I get some form of that question far too often… even from my own mother (sorry for throwing you under the bus, Mom). Let me just tell you: It sucks. No one sees how hard I try, except, maybe Dudelove. Even when I was actually losing weight, I would still get asked what I’m going to do rather than what I’m doing. Needless to say, the fact that no one ever really saw any change in my physical appearance is what led to me just falling off the wagon and not dusting myself off and getting back on. It’s been a difficult road that I was never really ready to walk down.

unamused-adrian

I am unimpressed with your question. :p

What am I going to do this time?

Start small.  Historically, I have always tried to approach my weight loss in an “all or nothing” mindset which has only led me to failing. I could never reach even the smallest goal (in my eyes) because I did something like eat some cake when I should have probably had a carrot. I’m really keeping my focus on the small changes I know I need to make in order to be successful.

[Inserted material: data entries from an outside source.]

(** C5: the trie lookup of a snapshot built from a well-formed route map returns
    a route exactly when some stored key's segments are a prefix of the request's
    segments; the returned record is the stored one, its key is the deepest such
    key, and it is the most recently mutated among keys with the same segments. *)
Theorem resolve_deepest_route r path :
  routes_wf r ->
  match resolve (from_ordered_routes r) path with
  | Some m => is_best_match r path m
  | None => no_match r path
  end.
Proof. apply resolve_best. Qed.

Lemma resolve_deepest_route_witness :
  resolve (from_ordered_routes sample_routes) "/user/alice/tree" =
    Some (mkRouteMatch (mkRouteKey "/user/alice/") (mkRouteData "http://b:2" 7 ∅)) /\
  match resolve (from_ordered_routes sample_routes) "/user/alice/tree" with
  | Some m => is_best_match sample_routes "/user/alice/tree" m
  | None => no_match sample_routes "/user/alice/tree"
  end.
Proof.
  split; [vm_compute; reflexivity|].
  apply (resolve_deepest_route sample_routes). apply from_sorted_wf.
Defined.

(** Cleaning a route key never changes which requests it matches: the
    segments of a normalized key are those of the raw input. *)
Theorem normalize_preserves_segments input :
  key_segments (normalize input) = segments input.
Proof.
  apply segments_trim. unfold normalize. cbn [as_str].
  set (s := if is_empty input || _ then _ else input).
  assert (Hs : trim_matches slash s = trim_matches slash input).
  { unfold s. case_match; [|done]. apply trim_matches_cons. }
  rewrite <- Hs. case_match eqn:Hpop; [|done]. apply andb_true_iff in Hpop as [_ Hend].
  rewrite (ends_with_char_split _ _ Hend) at 2. by rewrite trim_matches_app.
Qed.

(** The map/order invariant holds of every loaded map and is preserved by
    every operation on [OrderedRoutes], so the [debug_assert!(false)] branch of
    the trie construction is never reached. *)
Theorem ordered_routes_invariant :
  (forall m, routes_wf (from_sorted m)) /\
  (forall r key data at_, routes_wf r ->
     routes_wf (replace key data r) /\ routes_wf (replace_preserving_activity key data r) /\
     routes_wf (update_activity key at_ r) /\ routes_wf (remove key r)) /\
  (forall r key, routes_wf r -> key ∈ mutation_order r -> by_key r !! key <> None).
Proof.
  split_and!; eauto with proxy.
  - intros. split_and!; eauto with proxy.
  - intros r key [_ Hin] Hk%Hin. by apply not_eq_None_Some.
Qed.

(** After a route is added or replaced, a request for exactly its key is
    answered by it, with the stored data, whatever else is in the table. *)
Theorem replaced_route_answers_its_path r key data :
  routes_wf r ->
  resolve (from_ordered_routes (replace key data r)) (as_str key) = Some (mkRouteMatch key data).
Proof. apply resolve_replaced. Qed.

Lemma replaced_route_answers_its_path_witness :
  resolve (from_ordered_routes
             (replace (normalize "/user/alice") (mkRouteData "http://c:3" 9 ∅) sample_routes))
          "/user/alice"
  = Some (mkRouteMatch (normalize "/user/alice") (mkRouteData "http://c:3" 9 ∅)).
Proof.
  apply (replaced_route_answers_its_path sample_routes (normalize "/user/alice")).
  apply from_sorted_wf.
Defined.

(** Recording activity never changes routing: every request resolves to the
    same key before and after, and only the stamp of [key] can differ. *)
Theorem activity_update_keeps_routing r key at_ path :
  routes_wf r ->
  let before := resolve (from_ordered_routes r) path in
  let after := resolve (from_ordered_routes (update_activity key at_ r)) path in
  rm_key <$> after = rm_key <$> before /\
  (static_part ∘ rm_data) <$> after = (static_part ∘ rm_data) <$> before.
Proof.
  intros Hwf before after. unfold after, before.
  pose proof (resolve_best r path Hwf) as Hr. destruct (resolve (from_ordered_routes r) path) as [m|].
  - destruct Hr as (Hlk & Hpre & Hmax & Hlast).
    assert (Hnew : exists d, by_key (update_activity key at_ r) !! rm_key m = Some d /\
                             static_part d = static_part (rm_data m)).
    { rewrite update_activity_by_key. case_decide; subst; rewrite Hlk; eauto. }
    destruct Hnew as (d & Hd & Hstat).
    rewrite (resolve_intro _ path (mkRouteMatch (rm_key m) d)).
    + simpl. split; f_equal; done.
    + by apply update_activity_wf.
    + split_and!; simpl; [done|done| |by rewrite update_activity_order].
      intros k Hk%update_activity_is_Some. by apply Hmax.
  - pose proof (resolve_best _ path (update_activity_wf key at_ r Hwf)) as Hr'.
    destruct (resolve _ _) as [m'|]; [|done]. exfalso. destruct Hr' as (Hl & Hp & _).
    eapply Hr; [|exact Hp]. eapply update_activity_is_Some. eauto.
Qed.

Lemma activity_update_keeps_routing_witness :
  let before := resolve (from_ordered_routes sample_routes) "/user/alice/x" in
  let after := resolve (from_ordered_routes
                 (update_activity (normalize "/user/alice//") 11 sample_routes)) "/user/alice/x" in
  rm_key <$> after = rm_key <$> before /\
  (static_part ∘ rm_data) <$> after = (static_part ∘ rm_data) <$> before.
Proof. apply (activity_update_keeps_routing sample_routes). apply from_sorted_wf. Defined.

  1. Start meditating; 5 minutes a day to start.
  2. Work out 2x per week for the first month, 3x per week for the second month, and so on.
  3. Phase out the processed garbage and the fast food!
  4. Be kind to myself and know that there will be bumps in the road, and accept them with grace. I’m only human.
  5. Celebrate the small victories! The non-scale victories! Celebrate every single step in the right direction.
  6. Be mindful of why I might be “hungry” – Is it really hunger, or am I bored?

Perhaps these are the most fundamental steps one can take… but for someone like myself, some of these are huge steps for me to take, and I finally believe that I’m ready to take them.